Tarefas diante da esquerda
As eleições de Madri mostram claramente as tarefas que se apresentam à esquerda. A direita e a ultradireita estão organizadas e têm uma visão do que querem alcançar. Seu discurso reacionário se tornou “normalizado” na imprensa e até mesmo nos programas de talk show diurnos.
A esquerda precisa formar ativistas e líderes que tenham a coragem de enfrentar os fascistas, mas que também ousem ir além de uma vaga e agradável defesa da “democracia” e expor um programa radical que trará mudanças reais para a vida das pessoas da classe trabalhadora. As ideias de ultradireita e fascistas serão derrotadas pela unidade da classe trabalhadora em torno de um programa para transformar a sociedade. Um apelo para manter o status quo não inspira e apenas incentivará a reação. Particularmente em meio à crise da Covid-19, ela precisa se mobilizar em torno de um programa que possa oferecer assistência médica gratuita de qualidade para todos, e garantir que a renda e o padrão de vida sejam protegidos.
De fato, as técnicas de propaganda utilizadas pela Vox já foram experimentadas e testadas na Alemanha pelos nazistas.
A Vox atacou o custo para a região de Madri dos imigrantes menores não acompanhados em cartazes gigantescos, e as palavras usadas para desumanizar Pablo Iglesias, como “rato” e “corcunda”, espelhando estratégias usadas pelo partido nazista de Hitler para conquistar milhões de alemães desesperados em seu esforço para perseguir e aniquilar não apenas os judeus, mas também os deficientes e doentes.
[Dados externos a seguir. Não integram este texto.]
(** C1, amended.  With a softening length [eps > 0] and a mass [M > 0],
    at every radius [r >= 0] the potential [Phi] of both scripts returns
    the finite value [-G*M/sqrt(r^2+eps^2)] (up to rounding), which is
    never positive, and negative while [r^2] does not overflow
    ([r <= 1e150]); the value does not decrease when [r] grows. *)
Theorem Phi_softened_nonpositive_nondecreasing (M eps : R) :
  0 < M -> 0 < eps ->
  (forall r, 0 <= r ->
     exists x, x = - G * M / sqrt (r ^ 2 + eps ^ 2) /\
       Isothermal.Profiles.Phi M (Fin eps) r = Fin x /\
       Polytropic.Profiles.Phi M eps r = Fin x /\
       x <= 0 /\ (r <= 1e150 -> x < 0)) /\
  (forall r1 r2, 0 <= r1 -> r1 <= r2 ->
     exists x1 x2,
       Isothermal.Profiles.Phi M (Fin eps) r1 = Fin x1 /\
       Isothermal.Profiles.Phi M (Fin eps) r2 = Fin x2 /\
       Polytropic.Profiles.Phi M eps r1 = Fin x1 /\
       Polytropic.Profiles.Phi M eps r2 = Fin x2 /\
       x1 <= x2).
Proof.
  intros HM He. split.
  - intros r _. eexists. split; [reflexivity|].
    pose proof (potential_neg M eps r HM He) as Hneg. repeat split.
    + now apply Phi_iso_closed.
    + now apply Phi_poly_closed.
    + lra.
    + intros _. exact Hneg.
  - intros r1 r2 H1 H2.
    exists (- G * M / sqrt (r1 ^ 2 + eps ^ 2)), (- G * M / sqrt (r2 ^ 2 + eps ^ 2)).
    rewrite !Phi_iso_closed, !Phi_poly_closed by assumption.
    repeat split. destruct H2 as [H2|H2].
    + left. now apply potential_incr.
    + subst r2. lra.
Qed.

Lemma Phi_softened_nonpositive_nondecreasing_witness :
  exists x, x = - G * Polytropic.M_bh / sqrt (0 ^ 2 + Polytropic.epsilon ^ 2) /\
    Isothermal.Profiles.Phi Polytropic.M_bh (Fin Polytropic.epsilon) 0 = Fin x /\
    Polytropic.Phi 0 = Fin x /\ x <= 0 /\ (0 <= 1e150 -> x < 0).
Proof.
  apply (proj1 (Phi_softened_nonpositive_nondecreasing
                  Polytropic.M_bh Polytropic.epsilon
                  poly_M_bh_pos poly_epsilon_pos) 0).
  lra.
Defined.

(** ** The isothermal script as shipped *)

Lemma cs2_pos : 0 < cs2.
Proof. unfold cs2, kB, Isothermal.T_amb, mu, mp. lra. Qed.

Lemma iso_cs_amb_value : Isothermal.cs_amb = Fin (sqrt cs2).
Proof.
  unfold Isothermal.cs_amb. fold cs2. apply fsqrt_Fin. pose proof cs2_pos. lra.
Qed.

Lemma iso_cs_amb_sq : fpowi Isothermal.cs_amb 2 = Fin cs2.
Proof.
  rewrite iso_cs_amb_value. cbn [fpowi]. f_equal.
  apply pow2_sqrt. pose proof cs2_pos. lra.
Qed.

Lemma iso_M_bh_pos : 0 < Isothermal.M_bh.
Proof. unfold Isothermal.M_bh, Msun. lra. Qed.

Lemma iso_v_bh_pos : 0 < Isothermal.v_bh.
Proof. unfold Isothermal.v_bh. lra. Qed.

Lemma Rb_pos : 0 < Rb.
Proof.
  unfold Rb. pose proof cs2_pos. pose proof iso_v_bh_pos.
  pose proof iso_M_bh_pos. pose proof G_pos.
  apply Rdiv_lt_0_compat; nra.
Qed.

Lemma iso_R_bondi_value : Isothermal.R_bondi = Fin Rb.
Proof.
  unfold Isothermal.R_bondi. rewrite iso_cs_amb_sq. cbn [fadd].
  rewrite fdiv_Fin; [reflexivity|].
  pose proof cs2_pos. pose proof iso_v_bh_pos. nra.
Qed.

Lemma iso_epsilon_value : Isothermal.epsilon = Fin Rb.
Proof. exact iso_R_bondi_value. Qed.

Lemma iso_rho0_pos : 0 < Isothermal.rho0.
Proof. unfold Isothermal.rho0, mp. lra. Qed.

Lemma iso_density_closed (M eps r : R) :
  0 < eps ->
  Isothermal.Profiles.density_profile M Isothermal.rho0 Isothermal.cs_amb (Fin eps) r
  = Fin (Isothermal.rho0 *
         exp ((- G * M / sqrt (0 ^ 2 + eps ^ 2) - - G * M / sqrt (r ^ 2 + eps ^ 2))
              / cs2)).
Proof.
  intros He. unfold Isothermal.Profiles.density_profile.
  rewrite !Phi_iso_closed by assumption. rewrite iso_cs_amb_sq.
  cbn [fneg fadd]. rewrite fdiv_Fin by (apply Rgt_not_eq, cs2_pos).
  cbn [fexp fmul]. do 3 f_equal. lra.
Qed.

(** C2.  Isothermal closure, for [M > 0] and [eps > 0]: at every radius
    [r >= 0] the density is [rho0 * exp((Phi(0) - Phi(r)) / c_s^2)]; at
    [r = 0] it is [rho0] exactly; and it does not increase with [r]. *)
Theorem isothermal_density_profile (M eps : R) :
  0 < M -> 0 < eps ->
  (forall r, 0 <= r ->
     exists p0 pr,
       Isothermal.Profiles.Phi M (Fin eps) 0 = Fin p0 /\
       Isothermal.Profiles.Phi M (Fin eps) r = Fin pr /\
       Isothermal.Profiles.density_profile
         M Isothermal.rho0 Isothermal.cs_amb (Fin eps) r
       = Fin (Isothermal.rho0 * exp ((p0 - pr) / cs2))) /\
  Isothermal.Profiles.density_profile
    M Isothermal.rho0 Isothermal.cs_amb (Fin eps) 0 = Fin Isothermal.rho0 /\
  (forall r1 r2, 0 <= r1 -> r1 <= r2 ->
     exists d1 d2,
       Isothermal.Profiles.density_profile
         M Isothermal.rho0 Isothermal.cs_amb (Fin eps) r1 = Fin d1 /\
       Isothermal.Profiles.density_profile
         M Isothermal.rho0 Isothermal.cs_amb (Fin eps) r2 = Fin d2 /\
       d2 <= d1).
Proof.
  intros HM He. split; [|split].
  - intros r _. do 2 eexists. split; [now apply Phi_iso_closed|].
    split; [now apply Phi_iso_closed|]. now apply iso_density_closed.
  - rewrite iso_density_closed by assumption. f_equal.
    replace (_ / cs2) with 0.
    + rewrite exp_0. lra.
    + unfold Rdiv at 3. rewrite Rminus_diag. lra.
  - intros r1 r2 H1 H12. do 2 eexists.
    split; [now apply iso_density_closed|]. split; [now apply iso_density_closed|].
    pose proof iso_rho0_pos as Hrho. pose proof cs2_pos as Hc.
    apply Rmult_le_compat_l; [lra|].
    destruct H12 as [Hlt|<-]; [|lra].
    left. apply exp_increasing.
    pose proof (potential_incr M eps r1 r2 HM He H1 Hlt) as Hinc.
    unfold Rdiv at 1 4. apply Rmult_lt_compat_r; [now apply Rinv_0_lt_compat|lra].
Qed.

Lemma isothermal_density_profile_witness :
  Isothermal.density_profile 0 = Fin Isothermal.rho0.
Proof.
  unfold Isothermal.density_profile. rewrite iso_epsilon_value.
  exact (proj1 (proj2 (isothermal_density_profile Isothermal.M_bh Rb
                         iso_M_bh_pos Rb_pos))).
Defined.

Lemma iso_density_pos (r : R) :
  exists d, 0 < d /\ Isothermal.density_profile r = Fin d.
Proof.
  unfold Isothermal.density_profile. rewrite iso_epsilon_value.
  rewrite iso_density_closed by apply Rb_pos. eexists. split; [|reflexivity].
  apply Rmult_lt_0_compat; [apply iso_rho0_pos|apply exp_pos].
Qed.

Lemma iso_pressure_closed (r d : R) :
  Isothermal.density_profile r = Fin d ->
  Isothermal.pressure_profile r = Fin (d * cs2).
Proof.
  unfold Isothermal.pressure_profile, Isothermal.Profiles.pressure_profile.
  fold (Isothermal.density_profile r). intros ->.
  now rewrite iso_cs_amb_sq.
Qed.

(** C3.  Isothermal closure as shipped: at every radius the ratio
    [pressure_profile(r) / density_profile(r)] is [kB*T_amb/(mu*m_p)], and
    [temperature_profile(r)] is [T_amb]: the temperature does not vary
    with radius.  (Exact over the reals; float rounding is not modelled.) *)
Theorem isothermal_temperature_invariant (r : R) :
  (Isothermal.pressure_profile r / Isothermal.density_profile r)%fv
  = Fin (kB * Isothermal.T_amb / (mu * mp)) /\
  Isothermal.temperature_profile r = Fin Isothermal.T_amb.
Proof.
  destruct (iso_density_pos r) as (d & Hd & Ed).
  pose proof (iso_pressure_closed r d Ed) as Ep.
  split.
  - rewrite Ep, Ed. rewrite fdiv_Fin by lra. f_equal. fold cs2. field. lra.
  - unfold Isothermal.temperature_profile, Isothermal.Profiles.temperature_profile.
    fold (Isothermal.density_profile r). fold (Isothermal.pressure_profile r).
    rewrite Ep, Ed. cbn [fmul].
    assert (HkB : 0 < kB) by (unfold kB; lra).
    rewrite fdiv_Fin by nra. f_equal.
    unfold cs2, Isothermal.T_amb, mu, mp, kB in *. field. lra.
Qed.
A vitória da direita em Madri é um choque sério e um grito de advertência, a esquerda precisa discuti-lo aberta e urgentemente com todos aqueles setores da sociedade que querem resistir. É particularmente urgente abordar o melhor resultado que o Vox alcançou em alguns bairros da classe trabalhadora e lançar campanhas antirracistas e antifascistas, especialmente entre a juventude. O Vox até formou um “sindicato” reacionário, chamado Solidaridad.
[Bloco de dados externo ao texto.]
(** * PostScraper: a shallow embedding of [src/scraper.js]

    The content script of the extension is one class, [PostScraper].  Its
    fields become the record [Scraper]; the part of the browser it talks to
    (clock, timers, mutation observers, document, saved files) becomes the
    record [World].  Every method is a function on worlds, exceptions are
    written out with [option], and the event loop is the function [step]. *)

From Stdlib Require Import Ascii String DecimalString ZArith Lia.
From stdpp Require Import gmap strings list.

Local Open Scope string_scope.
Local Open Scope Z_scope.

(** ** JavaScript strings *)

Module Js.

Definition TAB : ascii := "009"%char.
Definition LF : ascii := "010"%char.
Definition CR : ascii := "013"%char.
Definition DQUOTE : ascii := "034"%char.

Definition chr (c : ascii) : string := String c EmptyString.

(** [s.indexOf(needle)]: position of the first occurrence, [-1] when there
    is none. *)
Fixpoint indexOf_from (needle s : string) (i : Z) : Z :=
  if String.prefix needle s then i
  else match s with
       | EmptyString => -1
       | String _ s' => indexOf_from needle s' (i + 1)
       end.

Definition indexOf (needle s : string) : Z := indexOf_from needle s 0.

(** [s.includes(needle)] *)
Fixpoint includes (needle s : string) : bool :=
  if String.prefix needle s then true
  else match s with
       | EmptyString => false
       | String _ s' => includes needle s'
       end.

(** [s.replace(/c/g, rep)] for a one-character pattern. *)
Fixpoint replaceAll (c : ascii) (rep s : string) : string :=
  match s with
  | EmptyString => EmptyString
  | String a s' =>
      if Ascii.eqb a c then rep ++ replaceAll c rep s'
      else String a (replaceAll c rep s')
  end.

(** [arr.join(sep)] *)
Definition join (sep : string) (l : list string) : string := String.concat sep l.

(** [String(n)] for a non-negative integer. *)
Definition String_of_nat (n : nat) : string :=
  NilEmpty.string_of_uint (Nat.to_uint n).

(** The white space and line terminators of one byte: space, tab, line
    feed, vertical tab, form feed, carriage return. *)
Definition is_space (c : ascii) : bool :=
  let n := nat_of_ascii c in
  (Nat.eqb n 32 || (Nat.leb 9 n && Nat.leb n 13))%bool.

(** A string is kept as the bytes of its UTF-8 encoding.  The white space
    of two bytes is U+00A0. *)
Definition is_space2 (c1 c2 : ascii) : bool :=
  (Nat.eqb (nat_of_ascii c1) 194 && Nat.eqb (nat_of_ascii c2) 160)%bool.

(** The white space and line terminators of three bytes: U+1680,
    U+2000 to U+200A, U+2028, U+2029, U+202F, U+205F, U+3000, U+FEFF. *)
Definition is_space3 (c1 c2 c3 : ascii) : bool :=
  let a := nat_of_ascii c1 in
  let b := nat_of_ascii c2 in
  let c := nat_of_ascii c3 in
  ((Nat.eqb a 225 && Nat.eqb b 154 && Nat.eqb c 128)
   || (Nat.eqb a 226 && Nat.eqb b 128
       && ((Nat.leb 128 c && Nat.leb c 138) || Nat.eqb c 168 || Nat.eqb c 169
           || Nat.eqb c 175))
   || (Nat.eqb a 226 && Nat.eqb b 129 && Nat.eqb c 159)
   || (Nat.eqb a 227 && Nat.eqb b 128 && Nat.eqb c 128)
   || (Nat.eqb a 239 && Nat.eqb b 187 && Nat.eqb c 191))%bool.

(** Drop the white space a list of bytes begins with; [two] and [three]
    recognise the white space of two and three bytes. *)
Fixpoint strip (two : ascii -> ascii -> bool) (three : ascii -> ascii -> ascii -> bool)
  (l : list ascii) : list ascii :=
  match l with
  | [] => []
  | c1 :: r1 =>
      if is_space c1 then strip two three r1
      else match r1 with
           | c2 :: r2 =>
               if two c1 c2 then strip two three r2
               else match r2 with
                    | c3 :: r3 => if three c1 c2 c3 then strip two three r3 else l
                    | [] => l
                    end
           | [] => l
           end
  end.

Definition strip_start : list ascii -> list ascii := strip is_space2 is_space3.

(** The same on a reversed list, where the bytes of a character come last
    byte first. *)
Definition strip_reversed : list ascii -> list ascii :=
  strip (fun c1 c2 => is_space2 c2 c1) (fun c1 c2 c3 => is_space3 c3 c2 c1).

Definition trim_bytes (l : list ascii) : list ascii :=
  rev (strip_reversed (rev (strip_start l))).

(** [s.trimStart()] *)
Definition trimStart (s : string) : string :=
  string_of_list_ascii (strip_start (list_ascii_of_string s)).

(** [s.trimEnd()] *)
Definition trimEnd (s : string) : string :=
  string_of_list_ascii (rev (strip_reversed (rev (list_ascii_of_string s)))).

(** [s.trim()] *)
Definition trim (s : string) : string := trimEnd (trimStart s).

(** The values the export encoder is handed. *)
Inductive value : Type :=
  | Null
  | Undefined
  | Str (s : string)
  | Num (n : nat).

(** [String(v)] *)
Definition String_of (v : value) : string :=
  match v with
  | Null => "null"
  | Undefined => "undefined"
  | Str s => s
  | Num n => String_of_nat n
  end.

(** [o || null] turns an optional string into a value. *)
Definition of_option (o : option string) : value :=
  match o with
  | Some s => Str s
  | None => Null
  end.

(** Truthiness of a string: only the empty string is falsy. *)
Definition truthy (s : string) : bool :=
  match s with
  | EmptyString => false
  | _ => true
  end.

End Js.

(** ** Records of the store *)

Record Link : Type := { url : string; link_text : string }.
Record Image : Type := { src : string; alt : string }.

(** The object built by [extractPostData]; [metadata] is always the empty
    object and is left out. *)
Record PostData : Type := {
  timestamp : string;
  id : option string;
  text : string;
  links : list Link;
  images : list Image
}.

(** ** Export encoder *)

(** [escapeCSV(value)] *)
Definition escapeCSV (v : Js.value) : string :=
  match v with
  | Js.Null | Js.Undefined => EmptyString
  | _ =>
      let str := Js.String_of v in
      if (Js.includes "," str || Js.includes (Js.chr Js.DQUOTE) str
          || Js.includes (Js.chr Js.LF) str || Js.includes (Js.chr Js.CR) str)%bool
      then Js.chr Js.DQUOTE
           ++ Js.replaceAll Js.DQUOTE (String Js.DQUOTE (Js.chr Js.DQUOTE)) str
           ++ Js.chr Js.DQUOTE
      else str
  end.

Definition headers : list string :=
  ["Timestamp"; "Post ID"; "Post Text"; "Links Count"; "Links URLs";
   "Images Count"; "Image URLs"].

(** The array [row] built for one post inside [convertToCSV]. *)
Definition csv_row (post : PostData) : list string :=
  [ escapeCSV (Js.Str (timestamp post));
    escapeCSV (Js.of_option (id post));
    escapeCSV (Js.Str (text post));
    escapeCSV (Js.Num (length (links post)));
    escapeCSV (Js.Str (Js.join "; " (map url (links post))));
    escapeCSV (Js.Num (length (images post)));
    escapeCSV (Js.Str (Js.join "; " (map src (images post)))) ].

Definition csv_line (cells : list string) : string :=
  Js.join (Js.chr Js.TAB) cells ++ Js.chr Js.LF.

(** [convertToCSV(data)] *)
Definition convertToCSV (data : list PostData) : string :=
  match data with
  | [] => "No data to export"
  | _ => fold_left (fun csv post => csv ++ csv_line (csv_row post)) data
                   (csv_line headers)
  end.

(** ** The page *)

#[local] Set Warnings "-register-all".

(** A DOM node.  [ref] stands for the identity of the JavaScript object:
    the [WeakSet] and the [Set] of nodes used by the script compare nodes by
    identity, which is comparison of [ref]s here. *)
Inductive Node : Type :=
  | Element (ref : positive) (tagName : string)
            (attributes : list (string * string)) (childNodes : list Node)
  | Text (ref : positive) (data : string).

Definition node_ref (n : Node) : positive :=
  match n with
  | Element r _ _ _ => r
  | Text r _ => r
  end.

Definition ELEMENT_NODE : nat := 1.
Definition TEXT_NODE : nat := 3.

Definition nodeType (n : Node) : nat :=
  match n with
  | Element _ _ _ _ => ELEMENT_NODE
  | Text _ _ => TEXT_NODE
  end.

Fixpoint assoc (k : string) (l : list (string * string)) : option string :=
  match l with
  | [] => None
  | (k', v) :: l' => if String.eqb k k' then Some v else assoc k l'
  end.

(** [n.getAttribute(name)] *)
Definition getAttribute (name : string) (n : Node) : option string :=
  match n with
  | Element _ _ attrs _ => assoc name attrs
  | Text _ _ => None
  end.

(** A reflected string attribute such as [n.id] or [img.alt]: the empty
    string when the attribute is missing. *)
Definition reflected (name : string) (n : Node) : string :=
  default EmptyString (getAttribute name n).

(** All descendants of a node in document order, the node itself excluded. *)
Fixpoint descendants (n : Node) : list Node :=
  match n with
  | Element _ _ _ cs =>
      (fix go (l : list Node) : list Node :=
         match l with
         | [] => []
         | c :: l' => c :: descendants c ++ go l'
         end) cs
  | Text _ _ => []
  end.

(** What the script needs from the browser and cannot compute itself:
    the selector engine, rendered text, URL resolution and date printing.
    [innerText] is [None] on elements that do not have the property (only
    HTML elements do), where reading [.innerText.trim()] throws.
    [hasStyle] tells whether the node has a [style] object (HTML, SVG and
    MathML elements do); where it has none, assigning [.style.border]
    throws. *)
Class Browser : Type := {
  matches : string -> Node -> bool;
  selector_valid : string -> bool;
  innerText : Node -> option string;
  hasStyle : Node -> bool;
  resolveURL : string -> string;
  toISOString : Z -> string
}.

(** One record of a mutation batch; only [addedNodes] is read. *)
Record MutationRecord : Type := { addedNodes : list Node }.

Inductive Callback : Type :=
  | HandleMutations (mutations : list MutationRecord)
  | RetryPost (post : Node).

Record Timer : Type := {
  timer_id : positive;
  due : Z;
  callback : Callback
}.

(** ** The scraper object and its world *)

Record Config : Type := {
  containerSelector : string;
  contentSelector : string;
  debounceDelay : Z;
  maxRetries : nat;
  retryDelay : Z
}.

Record Scraper : Type := {
  config : Config;
  processed : gset positive;
  processedIds : gset string;
  collectedData : list PostData;
  debounceTimer : option positive;
  retryCount : nat;
  observer : option positive;
  isActive : bool
}.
Evidentemente, o resultado foi um voto de protesto contra as políticas do governo de coalizão e seu tratamento da crise da Covid-19. Durante o último ano, os trabalhadores colocaram suas vidas em risco e mantiveram a economia e a sociedade em movimento, mas quase não houve vozes genuínas no parlamento articulando as necessidades e aspirações da classe trabalhadora. Não se levantaram vozes contra os bancos, multinacionais e grandes empresas que lucram com a pandemia e despedem trabalhadores. Apesar da coalizão PSOE-UP, não houve nenhuma discussão sobre um programa socialista no parlamento para nos tirar desta confusão. A derrota é também o preço pesado pago pela esquerda em torno da UP, por participar do governo PSOE, que se baseia em uma nebulosa “unidade nacional”. Isto significa que não houve uma verdadeira oposição política ao tratamento da crise da Covid-19 pelo governo regional de Ayuso Madrid, apesar da raiva ardente dos trabalhadores, especialmente dos trabalhadores da linha de frente da saúde.
Os socialistas e a classe trabalhadora não podem ‘renunciar’ à luta de classes. Muitos ficarão desapontados com o que ocorreu em Madri, mas as condições da vida cotidiana nos obrigam a continuar lutando. Parte dessa luta é compreender.
Pablo Iglesias está se afastando da política, nós pedimos aos ativistas que deem um passo adiante e se unam à luta para armar o movimento com ideias socialistas claras.
Unir-se contra a extrema-direita com um programa socialista revolucionário!